Grab a hot drink and a Kleenex. This one’s going to be a tear jerker…
There I was one cold February day, minding my own business and probably sipping a glass of gin, when I got a text. I looked at my phone. The text wasn’t from my wife telling me she’d found an awesome new coffee shop; it wasn’t from O2 warning me that I’d reached my data limit; it was from Dave, a husband-to-be messaging me to say that his darling fiancé had a brain tumour.
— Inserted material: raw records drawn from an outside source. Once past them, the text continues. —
(* ===== verification/NavigationManager.v ===== *)
(** * NavigationManagerImpl

    [web/navigation/navigation_manager_impl.mm]: the manager of a tab's
    history.  It owns a session controller ([SessionController.v]); a manager
    and its controller are one state, whose [_navigationManager] is set.  Its
    delegate is external: the calls it receives are in [delegate_log].

    An [int] result that overflows wraps around. *)
From S2P Require Import Prelude External PageDisplayState NavigationItem SessionController.

Inductive ReloadType := NORMAL | ORIGINAL_REQUEST_URL.

Section manager.
Context `{GurlApi} `{PageTransitionApi} `{!WebClientApi}
  `{!BrowserURLRewriterImpl}.
Implicit Types (s : CRWSessionController) (a : address).

(** A fresh manager, before it has a session. *)
Definition NavigationManagerImpl_new : NavigationManagerImpl :=
  {| browser_state_ := None; transient_url_rewriters_ := None;
     delegate_log := [] |}.

(** [SetSessionController] of a new controller: the manager moves over, the
    controller before and its items are destroyed, the counter of item
    identifiers is static. *)
Definition SetSessionController (session_controller : CRWSessionController) s
    : chk CRWSessionController :=
  setNavigationManager (_navigationManager s)
    (session_controller <| unique_id_counter := unique_id_counter s |>).

Definition InitializeSession s : chk CRWSessionController :=
  m ← deref (_navigationManager s);
  SetSessionController (initWithBrowserState (browser_state_ m)) s.

Definition ReplaceSessionHistory (items : list NavigationItemImpl)
    (lastCommittedItemIndex : Z) s : chk CRWSessionController :=
  m ← deref (_navigationManager s);
  SetSessionController
    (initWithNavigationItems (browser_state_ m) items lastCommittedItemIndex) s.

Definition SetBrowserState (b : option positive) s : chk CRWSessionController :=
  m ← deref (_navigationManager s);
  setBrowserState b
    (s <| _navigationManager := Some (m <| browser_state_ := b |>) |>).

(** ** Queries *)
Definition GetItemCount s : Z := vsize (_items s).
Definition GetItemAtIndex s (index : Z) : option address := itemAtIndex s index.
Definition GetIndexOfItem s a : Z := indexOfItem s a.
Definition GetVisibleItem s := visibleItem s.
Definition GetLastCommittedItem s := lastCommittedItem s.
Definition GetPendingItem s := pendingItem s.
Definition GetTransientItem s := transientItem s.
Definition GetBackwardItems s := backwardItems s.
Definition GetForwardItems s := forwardItems s.
Definition CanPruneAllButLastCommittedItem s := canPruneAllButLastCommittedItem s.

Definition GetLastCommittedItemIndex s : Z :=
  if GetItemCount s =? 0 then -1 else _lastCommittedItemIndex s.

Definition GetPendingItemIndex s : chk Z :=
  p ← GetPendingItem s;
  match p with
  | Some _ =>
      mret (if negb (_pendingItemIndex s =? -1) then _pendingItemIndex s
            else GetLastCommittedItemIndex s)
  | None => mret (-1)
  end.

(** The loop of [GetLastCommittedNonAppSpecificItem], from index [n - 1]
    down. *)
Fixpoint non_app_specific_loop s (n : nat) : chk (option address) :=
  match n with
  | O => mret None
  | S n =>
      a ← vget (_items s) (Z.of_nat n);
      i ← item_at s a;
      if negb (IsAppSpecificURL (GetVirtualURL i)) then mret (Some a)
      else non_app_specific_loop s n
  end.

Definition GetLastCommittedNonAppSpecificItem s : chk (option address) :=
  let index := GetLastCommittedItemIndex s in
  if index =? -1 then mret None
  else non_app_specific_loop s (Z.to_nat (index + 1)).

Definition IsRedirectItemAtIndex s (index : Z) : chk bool :=
  _ ← dcheck (0 <=? index);
  _ ← dcheck (index <? GetItemCount s);
  a ← deref (GetItemAtIndex s index);
  i ← item_at s a;
  mret (PageTransitionIsRedirect (GetTransitionType i)).

(** [while (result > 0 && IsRedirectItemAtIndex(result)) --result] *)
Fixpoint skip_redirects_back s (result : nat) : chk nat :=
  match result with
  | O => mret O
  | S n =>
      redirect ← IsRedirectItemAtIndex s (Z.of_nat result);
      if (redirect : bool) then skip_redirects_back s n else mret result
  end.

(** The outer loop for a negative offset: [Fault] when the fuel runs out. *)
Fixpoint back_loop (fuel : nat) s (offset result : Z) : chk (Z * Z) :=
  if (offset <? 0) && (0 <? result) then
    match fuel with
    | O => Fault
    | S fuel =>
        n ← skip_redirects_back s (Z.to_nat result);
        back_loop fuel s (offset + 1) (Z.of_nat n - 1)
    end
  else mret (offset, result).

(** [while (result + 1 < count && IsRedirectItemAtIndex(result + 1)) ++result] *)
Fixpoint skip_redirects_forward (fuel : nat) s (result : Z) : chk Z :=
  if result + 1 <? GetItemCount s then
    match fuel with
    | O => Fault
    | S fuel =>
        redirect ← IsRedirectItemAtIndex s (result + 1);
        if (redirect : bool) then skip_redirects_forward fuel s (result + 1)
        else mret result
    end
  else mret result.

Fixpoint forward_offset_loop (fuel : nat) s (offset result : Z) : chk (Z * Z) :=
  if (0 <? offset) && (result <? GetItemCount s) then
    match fuel with
    | O => Fault
    | S fuel =>
        result ← skip_redirects_forward (length (_items s)) s (result + 1);
        forward_offset_loop fuel s (offset - 1) result
    end
  else mret (offset, result).

Definition GetIndexForOffset s (offset : Z) : chk Z :=
  let result :=
    if _pendingItemIndex s =? -1 then GetLastCommittedItemIndex s
    else _pendingItemIndex s in
  if offset <? 0 then
    let offset :=
      if bool_decide (is_Some (GetTransientItem s)) && (_pendingItemIndex s =? -1)
      then offset + 1 else offset in
    '(offset, result) ← back_loop (Z.to_nat result) s offset result;
    let result := wrap32 (result + offset) in
    mret (if GetItemCount s <? result then INT_MIN else result)
  else if 0 <? offset then
    '(offset, result) ← forward_offset_loop (S (length (_items s))) s offset result;
    let result := wrap32 (result + offset) in
    mret (if result <? 0 then INT_MAX else result)
  else mret result.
Michelle - the bride-to-be - needed a lengthy and extremely complex operation to remove this cancerous bludger that had formed inside her brain, one which would leave her with a scar covering almost the entirety of one side of her head. So close to the wedding day, we all know that most brides would be in anguish at the thought of looking anything less than ‘perfect’ when they walked down the aisle - but Michelle wanted to redefine the meaning of that word. She wanted to create her own perfection; her own way of telling the world, ‘these are the cards I’ve been dealt, but I’m not going to let them stop me from enjoying the happiest day of my life’.
Well, I wasn’t going to stand in her way, was I?
Dave told me that they wanted to go ahead with a pre-shoot after the operation, and that Michelle was determined to carry out her wedding planning. But whilst the majority of brides would have been umm-ing and ahh-ing about which shade of white (even after many years in this business, they still all look the same to me) to wear on their nails, Michelle was preparing for the biggest operation of her life. It’s safe to say that I was in awe of this woman’s bravery.
The couple, who had been together for over a decade, turned up to the shoot one week after the op. Sure enough, the scar was visible - but Michelle rocked it harder than when Pete Townshend first smashed a guitar onstage. It was a serious rock and roll moment. A big middle finger to cancer.
The pre-shoot photos were raw and emotional, and the couple were keen to share them with their friends and family. Two months later, those same people were there to see Michelle arrive at church in a white dress, embrace her father and walk down the aisle to a grinning Dave. There wasn’t a dry eye in the place. And to top it all off, the groom surprised the wedding party with a fireworks display to end the day with a literal bang.
I’d like to say that I’ve lived in Britain long enough to exercise a stiff upper lip in these situations, but I’d be lying. Maybe someone was cutting onions in the pews, or maybe it was my new suit trousers riding up too far. I don’t know. What I do know is that, if there was one couple more deserving of a long, happy life together, it’s Michelle and Dave.